Средства и результаты: опыт тридцатых
То, что произошло в Переломную Эпоху (все же не за какой-то год, а больше), касается не предприятий, поставок, заготовок, перевозок, а общества – сложной системы социально-экономических, социально-политических, социально-культурных… наконец, социально-человеческих отношений. И только через эту призму можно понять реальное значение показателей производства, достижений, потерь, решений и тупиков. Но не наоборот!

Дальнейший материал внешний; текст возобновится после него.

(** C9: in the networks built by [u2net_full] and [u2net_lite] there are
    six side modules, as many as [encode_num]; in [construct],
    [decode_outputs] holds six tensors when the side loop starts (the output
    of the deepest encoder stage and one output per decoder stage) and is
    empty when it ends; the concatenation of the six side outputs, which
    [construct] passes to the fusion convolution [out_conv], has
    [encode_num * out_ch] channels, the number of input channels of
    [out_conv]. *)
Theorem C9_side_outputs_match_fusion :
  Forall (λ net, ∀ out_ch x,
    ∃ m x' enc_outs rest e_last decs side_outputs,
      net out_ch = Ok m ∧
      Z.of_nat (length (side_modules m)) = encode_num m ∧
      encode_num m = 6 ∧
      U2Net_collect_encode m x = Ok (x', enc_outs) ∧
      last enc_outs = Some e_last ∧
      U2Net_collect_decode m enc_outs = Ok (rest, reverse decs ++ [e_last]) ∧
      Forall2 produced (decode_modules m) decs ∧
      length (reverse decs ++ [e_last]) = 6%nat ∧
      U2Net_collect_side m (dimH (shape x)) (dimW (shape x)) (reverse decs ++ [e_last])
        = Ok ([], side_outputs) ∧
      length side_outputs = 6%nat ∧
      dimC (shape (CatOp side_outputs 1)) = encode_num m * out_ch ∧
      in_channels (out_conv m) = encode_num m * out_ch ∧
      kernel_size (out_conv m) = 1 ∧
      U2Net_construct m true x =
        Ok (OutList (Conv2dOp (out_conv m) (CatOp side_outputs 1) :: side_outputs)) ∧
      U2Net_construct m false x =
        Ok (OutTensor (SigmoidOp (Conv2dOp (out_conv m) (CatOp side_outputs 1))))) shipped.
Proof.
  eapply Forall_impl; [apply shipped_six_stage_net|].
  intros net Hnet out_ch x. destruct (Hnet out_ch) as (m & Hm & Hsix).
  destruct (U2Net_construct_wf m true x (six_wf _ _ Hsix))
    as (x' & enc_outs & rest & e_last & decs & Henc & Hpe & Hlast & Hdec & Hpd & Hside & Htrain).
  destruct (U2Net_construct_wf m false x (six_wf _ _ Hsix))
    as (x2 & enc_outs2 & rest2 & e_last2 & decs2 & Henc2 & _ & _ & Hdec2 & _ & _ & Hinfer).
  rewrite Henc in Henc2. injection Henc2 as <- <-.
  rewrite Hdec in Hdec2. injection Hdec2 as _ Heq.
  apply app_inj_tail in Heq as [Heq <-]. apply (inj reverse) in Heq as <-.
  pose proof (Forall2_length _ _ _ Hpd) as Hld.
  rewrite (six_decoders _ _ Hsix) in Hld.
  rewrite (six_sides _ _ Hsix) in Hside.
  rewrite drop_ge in Hside by (simpl; lia).
  exists m, x', enc_outs, rest, e_last, decs. eexists.
  split; [done|].
  split; [by rewrite (six_sides _ _ Hsix), (six_encode_num _ _ Hsix)|].
  split; [by apply (six_encode_num _ _ Hsix)|].
  split; [done|]. split; [done|]. split; [done|]. split; [done|].
  split; [rewrite length_app, length_reverse; simpl; lia|].
  split; [exact Hside|].
  assert (length (reverse (zip_with (side_output (dimH (shape x)) (dimW (shape x)))
                             (side_modules m) (e_last :: decs))) = 6%nat) as Hlen.
  { rewrite length_reverse, length_zip_with, (six_sides _ _ Hsix).
    cbn [length]. lia. }
  split; [done|].
  split.
  { rewrite (dimC_CatOp _ _ out_ch), Hlen, (six_encode_num _ _ Hsix); [done|].
    apply Forall_reverse.
    eapply Forall_impl; [apply side_outputs_shape, (six_sides_out _ _ Hsix)|].
    by intros s [Hs _]. }
  split; [rewrite (six_out_conv _ _ Hsix), (six_encode_num _ _ Hsix); done|].
  split; [by rewrite (six_out_conv _ _ Hsix)|].
  split; [exact Htrain|exact Hinfer].
Qed.

(** * Shapes, data flow and errors *)


Lemma pool_out_ceil_half n : pool_out 2 2 true n = ceil_half n.
Proof.
  unfold pool_out, ceil_half.
  replace (- (n - 2)) with (- (n + 1) + 1 + 1 * 2) by lia.
  rewrite Z.div_add by lia.
  assert (- (- (n + 1) + 1) `div` 2 = (n + 1) `div` 2 - 1 + 1) as Hq; [|lia].
  pose proof (Z.div_mod (n + 1) 2 ltac:(lia)) as H1.
  pose proof (Z.mod_pos_bound (n + 1) 2 ltac:(lia)) as H2.
  pose proof (Z.div_mod (- (n + 1) + 1) 2 ltac:(lia)) as H3.
  pose proof (Z.mod_pos_bound (- (n + 1) + 1) 2 ltac:(lia)) as H4.
  lia.
Qed.

Lemma shape_ConvBNReLU in_ch out_ch d y :
  shape (ConvBNReLU_construct (ConvBNReLU_init in_ch out_ch 3 d) y) =
  mkShape (dimN (shape y)) out_ch (dimH (shape y)) (dimW (shape y)).
Proof.
  cbn [ConvBNReLU_construct shape].
  by rewrite !conv_out_ConvBNReLU_init.
Qed.

Lemma well_shaped_ConvBNReLU in_ch out_ch k d y :
  well_shaped (ConvBNReLU_construct (ConvBNReLU_init in_ch out_ch k d) y) ↔
  well_shaped y ∧ dimC (shape y) = in_ch.
Proof. cbn. intuition. Qed.

Lemma spatial_pool y :
  spatial (MaxPool2dOp 2 2 true y) = ceil_half2 (spatial y).
Proof. unfold spatial, ceil_half2. cbn [shape dimH dimW fst snd]. by rewrite !pool_out_ceil_half. Qed.

Lemma shape_Down in_ch out_ch flag y :
  shape (DownConvBNReLU_construct (DownConvBNReLU_init in_ch out_ch 3 1 flag) y) =
  mkShape (dimN (shape y)) out_ch
    (if flag then ceil_half (dimH (shape y)) else dimH (shape y))
    (if flag then ceil_half (dimW (shape y)) else dimW (shape y)).
Proof.
  unfold DownConvBNReLU_construct, DownConvBNReLU_init. cbn [down_flag down_base].
  change (ReLUOp (BatchNorm2dOp ?b (Conv2dOp ?c ?x)))
    with (ConvBNReLU_construct (mkConvBNReLU c b) x).
  destruct flag.
  - rewrite <- !pool_out_ceil_half. apply shape_ConvBNReLU.
  - apply shape_ConvBNReLU.
Qed.

Section chain_facts.
Context {M : Type} (call : M → Tensor → Tensor).

Lemma chain_app ms1 ms2 x :
  chain call (ms1 ++ ms2) x =
  chain call ms1 x ++ chain call ms2 (default x (last (chain call ms1 x))).
Proof.
  revert x. induction ms1 as [|m ms1 IH]; intros x; [done|].
  cbn [app chain]. rewrite IH. cbn [app]. f_equal. f_equal. f_equal.
  symmetry. apply default_last_cons.
Qed.

Lemma chain_Forall (P : Tensor → Prop) ms x :
  (∀ m y, m ∈ ms → P y → P (call m y)) → P x → Forall P (chain call ms x).
Proof.
  revert x. induction ms as [|m ms IH]; intros x Hstep Hx; cbn [chain]; constructor.
  - apply Hstep; [by left|done].
  - apply IH; [|apply Hstep; [by left|done]].
    intros m' y Hm'. apply Hstep. by right.
Qed.

(** A stack of [n] copies of a cell that maps the resolution by [f]. *)
Lemma chain_replicate_spatial (f : Z * Z → Z * Z) m n : ∀ x,
  (∀ y, spatial (call m y) = f (spatial y)) →
  spatial <$> chain call (replicate n m) x =
  (λ i, Nat.iter (S i) f (spatial x)) <$> seq 0 n.
Proof.
  induction n as [|n IH]; intros x Hf; [done|].
  cbn [replicate chain seq]. rewrite !fmap_cons, IH by done.
  f_equal; [by rewrite Hf|].
  rewrite <- fmap_S_seq, <- list_fmap_compose.
  apply list_fmap_ext. intros _ i _. cbn [compose].
  rewrite Hf. by rewrite <- !Nat.iter_succ_r.
Qed.

Lemma last_chain_replicate_spatial (f : Z * Z → Z * Z) m n x :
  (∀ y, spatial (call m y) = f (spatial y)) →
  spatial (default x (last (chain call (replicate n m) x))) =
  Nat.iter n f (spatial x).
Proof.
  intros Hf. destruct n as [|n]; [done|].
  pose proof (chain_replicate_spatial f m (S n) x Hf) as Heq.
  apply (f_equal last) in Heq. rewrite !fmap_last in Heq.
  rewrite seq_S, last_snoc in Heq. cbn [fmap option_fmap option_map plus] in Heq.
  destruct (last (chain call (replicate (S n) m) x)) as [t|]; [|done].
  by injection Heq.
Qed.
End chain_facts.

Lemma dimN_EncodeCell c y :
  dimN (shape (EncodeCell_construct c y)) = dimN (shape y).
Proof. by destruct c as [[b []]|b]. Qed.

Lemma dimN_decoder_stage prev ms :
  dimN (shape (decoder_stage_spec prev ms)) = dimN (shape prev).
Proof. destruct ms as [[b []] skip]; done. Qed.

Lemma dimN_fold_decoders l : ∀ d,
  dimN (shape (foldl decoder_stage_spec d l)) = dimN (shape d).
Proof.
  induction l as [|ms l IH]; intros d; [done|].
  cbn [foldl]. by rewrite IH, dimN_decoder_stage.
Qed.

Lemma shape_decoder_stage a b flag prev skip :
  shape (decoder_stage_spec prev (UpConvBNReLU_init a b 3 1 flag, skip)) =
  mkShape (dimN (shape prev)) b
    (if flag then dimH (shape skip) else dimH (shape prev))
    (if flag then dimW (shape skip) else dimW (shape prev)).
Proof.
  unfold decoder_stage_spec, UpConvBNReLU_init. cbn [up_flag up_base].
  rewrite shape_ConvBNReLU. by destruct flag.
Qed.

Lemma batch_channels_ConvBNReLU N a b d y :
  batch_channels N a y →
  batch_channels N b (ConvBNReLU_construct (ConvBNReLU_init a b 3 d) y).
Proof.
  intros (Hw & HN & HC). split; [by apply well_shaped_ConvBNReLU|].
  by rewrite shape_ConvBNReLU.
Qed.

Можно ли, например, оценивать Беломорско-Балтийский канал (он носил когда-то, и вполне заслуженно, имя Сталина) по его пропускной способности, месту в региональных грузоперевозках? Ведь эта великая – по тем временам – стройка-символ, стройка-эмблема, воспетая в кинофильмах и музыке, в роскошном томе коллективного сочинения самых прославленных писателей («Канал имени Сталина», 1934, под редакцией М. Горького) и запечатленная на папиросных коробках, – глубоко социальное явление. Это плод труда сотен тысяч свезенных со всех концов страны зэков по наспех составленным подневольными инженерами планам. Собственно говоря, он с самого начала рассчитан был не столько на экономический, сколько на идеологический или политический эффект – увековечить систему такого труда и власть его организаторов.
Не менее знаменитая Магнитка строилась в основном «просто» ссыльными, раскулаченными, но проектировалась в той же ситуации, и теперь, как известно, снабжается железной рудой из Кривого Рога. Имеет ли к этому «первородному греху» нашей советской металлургии какое-нибудь отношение сегодняшний сомнительный рекорд: производя больше всех металла, мы его хуже всех используем? Да самое непосредственное: с самого начала в Переломную Эпоху закладывались фундаменты неэкономической системы хозяйства, лишенной внутренней потребности в соотнесении затрат с результатами и в техническом обновлении. Вряд ли ныне работающее поколение успеет расхлебать все последствия заваренной тогда каши.
Родимое пятно обильного, дешевого, неэкономического, а потому расточительно используемого труда лежит на всех без исключения проектах и свершениях той эпохи (да и более позднего времени, вероятно, включая и Целину, эффекты которой еще предстоит подсчитать). Впрочем, как это обычно бывает, дешевым тот колоссальный труд казался лишь при очень близорукой оценке тогдашних его организаторов и вдохновителей. В исторической перспективе сегодня, а еще больше завтра – в соотношении со своими результатами – этот труд оказывается чрезвычайно дорогим.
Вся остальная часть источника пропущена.